Work to be completed:
In the listing that follows, copy out each line that includes the word "answers".

Source records:
Lemma create_stocks_without_match_witness :
  Seller.create_stocks
    [{| kod := VStr "Z9"; kolichestvo := VStr "many"; tsena := VNone |}]
    0 (demo_world_with demo_catalog)
  = (Ret [{| offer_id := "A1"; stock := 0 |};
          {| offer_id := "B2"; stock := 0 |};
          {| offer_id := "C3"; stock := 0 |}],
     demo_world_with demo_catalog).
Proof.
  apply (create_stocks_without_match _ 0 (demo_world_with demo_catalog)
           demo_catalog eq_refl).
  intros row Hrow. apply list_elem_of_singleton in Hrow as ->.
  apply (bool_decide_unpack _). vm_compute. exact I.
Defined.

(** X7: once the Ozon stock reconciler has returned over a catalog without
    duplicates, the caller's list holds exactly the ids that no row
    matched; on that list the price reconciler finds nothing to price, and
    a second stock reconciliation answers only the zero entries of those
    ids. *)
Theorem create_stocks_consumes_offer_ids (inv : list watch) (l : nat)
    (w w' : world) (ids : list string) (out : list ozon_stock) :
  heap w !! l = Some ids →
  NoDup ids →
  Seller.create_stocks inv l w = (Ret out, w') →
  heap w' !! l = Some (leftover_ids inv ids)
  ∧ Seller.create_prices inv l w' = (Ret [], w')
  ∧ Seller.create_stocks inv l w'
    = (Ret (map (λ o, {| offer_id := o; stock := 0 |}) (leftover_ids inv ids)),
       w').
Proof.
  intros Hl Hnd Hrun.
  destruct (seller_prices_after_stocks inv l w w' ids out Hl Hnd Hrun)
    as [Hleft Hprices].
  split; [exact Hleft|]. split; [exact Hprices|].
  rewrite seller_create_stocks_run.
  rewrite (seller_stocks_loop_no_match inv l [] w' _ Hleft), Hleft;
    [reflexivity|].
  intros row Hrow Hin. apply list_elem_of_filter in Hin as [Hout _].
  apply Hout. rewrite map_fmap. by apply list_elem_of_fmap_2.
Qed.

Lemma create_stocks_consumes_offer_ids_witness :
  Seller.create_prices demo_inventory 0
    (Seller.create_stocks demo_inventory 0 (demo_world_with demo_catalog)).2
  = (Ret [],
     (Seller.create_stocks demo_inventory 0 (demo_world_with demo_catalog)).2).
Proof.
  assert (NoDup demo_catalog) as Hnd
    by (apply (bool_decide_unpack _); vm_compute; exact I).
  refine (proj1 (proj2 (create_stocks_consumes_offer_ids demo_inventory 0
                          (demo_world_with demo_catalog) _ demo_catalog
                          [{| offer_id := "A1"; stock := 100 |};
                           {| offer_id := "B2"; stock := 0 |};
                           {| offer_id := "C3"; stock := 0 |}]
                          eq_refl Hnd _))).
  vm_compute. reflexivity.
Defined.



(** * Further properties of the price reconcilers *)

Lemma traverse_results {A B} (f : A → res B) (l : list A) (ys : list B) :
  traverse f l = Ok ys → Forall2 (λ x y, f x = Ok y) l ys.
Proof.
  revert ys. induction l as [|x l IH]; intros ys.
  - intros [= <-]. constructor.
  - cbn [traverse]. destruct (f x) as [y|e] eqn:Hy; [|discriminate].
    cbn [res_bind]. destruct (traverse f l) as [zs|e]; [|discriminate].
    cbn [res_bind]. intros [= <-]. constructor; [exact Hy|by apply IH].
Qed.

Lemma traverse_all_ok {A B} (f : A → res B) (l : list A) :
  (∀ x, x ∈ l → ∃ y, f x = Ok y) → ∃ ys, traverse f l = Ok ys.
Proof.
  induction l as [|x l IH]; intros Hok; [by eexists|].
  cbn [traverse]. destruct (Hok x) as [y ->]; [by left|].
  destruct IH as [ys ->]; [intros z Hz; apply Hok; by right|].
  by eexists.
Qed.

(** X9: the Ozon price reconciler succeeds exactly when the price of every
    matched row is a text cell: it then answers, row by row, the code and
    the normalized price, which may be the empty string; a matched row
    whose price is missing or is a number makes it raise
    [AttributeError].  Rows that are not matched are not looked at. *)
Theorem seller_create_prices_needs_text_prices (inv : list watch) (l : nat)
    (w : world) (ids : list string) :
  heap w !! l = Some ids →
  ((∀ row, row ∈ inv → code row ∈ ids → ∃ s, tsena row = VStr s) →
     ∃ prices,
       Seller.create_prices inv l w = (Ret prices, w)
       ∧ Forall2 (λ row p,
                    price_offer_id p = code row
                    ∧ ∃ s, tsena row = VStr s
                           ∧ price p = Seller.price_conversion s)
           (filter (λ row, code row ∈ ids) inv) prices)
  ∧ (∀ row, row ∈ inv → code row ∈ ids → (∀ s, tsena row ≠ VStr s) →
       Seller.create_prices inv l w = (Raise AttributeError, w)).
Proof.
  intros Hl. unfold Seller.create_prices.
  rewrite (seller_prices_loop_closed inv l [] w ids Hl).
  set (rows := filter (λ row, code row ∈ ids) inv).
  split.
  - intros Htext.
    destruct (traverse_all_ok ozon_price_of rows) as [prices Hprices].
    { intros row [Hin Hrow]%list_elem_of_filter.
      destruct (Htext row Hrow Hin) as [s Hs].
      unfold ozon_price_of. rewrite Hs. by eexists. }
    rewrite Hprices. exists prices. split; [reflexivity|].
    eapply Forall2_impl; [by apply traverse_results|].
    intros row p. cbn beta. unfold ozon_price_of.
    destruct (tsena row) as [|s|z] eqn:Hs; try discriminate.
    cbn. intros [= <-]. split; [reflexivity|]. by exists s.
  - intros row Hrow Hin Hnotext.
    assert (ozon_price_of row = Exc AttributeError) as Hfail.
    { unfold ozon_price_of. destruct (tsena row) as [|s|z] eqn:Hs;
        [reflexivity|by destruct (Hnotext s)|reflexivity]. }
    assert (row ∈ rows) as Hmatched by (by apply list_elem_of_filter).
    destruct (traverse_success_or_failure ozon_price_of rows row _
                Hmatched Hfail) as [e He].
    rewrite He. apply traverse_failure in He as (r & _ & Hr).
    unfold ozon_price_of in Hr.
    destruct (tsena r); cbn in Hr;
      [by injection Hr as <-|discriminate|by injection Hr as <-].
Qed.

Lemma seller_create_prices_needs_text_prices_witness :
  Seller.create_prices
    [{| kod := VStr "A1"; kolichestvo := VStr "3"; tsena := VNone |}]
    0 (demo_world_with demo_catalog)
  = (Raise AttributeError, demo_world_with demo_catalog).
Proof.
  refine (proj2 (seller_create_prices_needs_text_prices _ 0
                   (demo_world_with demo_catalog) demo_catalog eq_refl)
            {| kod := VStr "A1"; kolichestvo := VStr "3"; tsena := VNone |}
            (list_elem_of_here _ _) (list_elem_of_here _ _) _).
  intros s. discriminate.
Defined.

(** * Batches on the wire *)

Lemma sent_nil (w : world) : sent [] w = w.
Proof. destruct w. unfold sent. cbn. by rewrite app_nil_r. Qed.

Task answer:
    a second stock reconciliation answers only the zero entries of those
    matched row is a text cell: it then answers, row by row, the code and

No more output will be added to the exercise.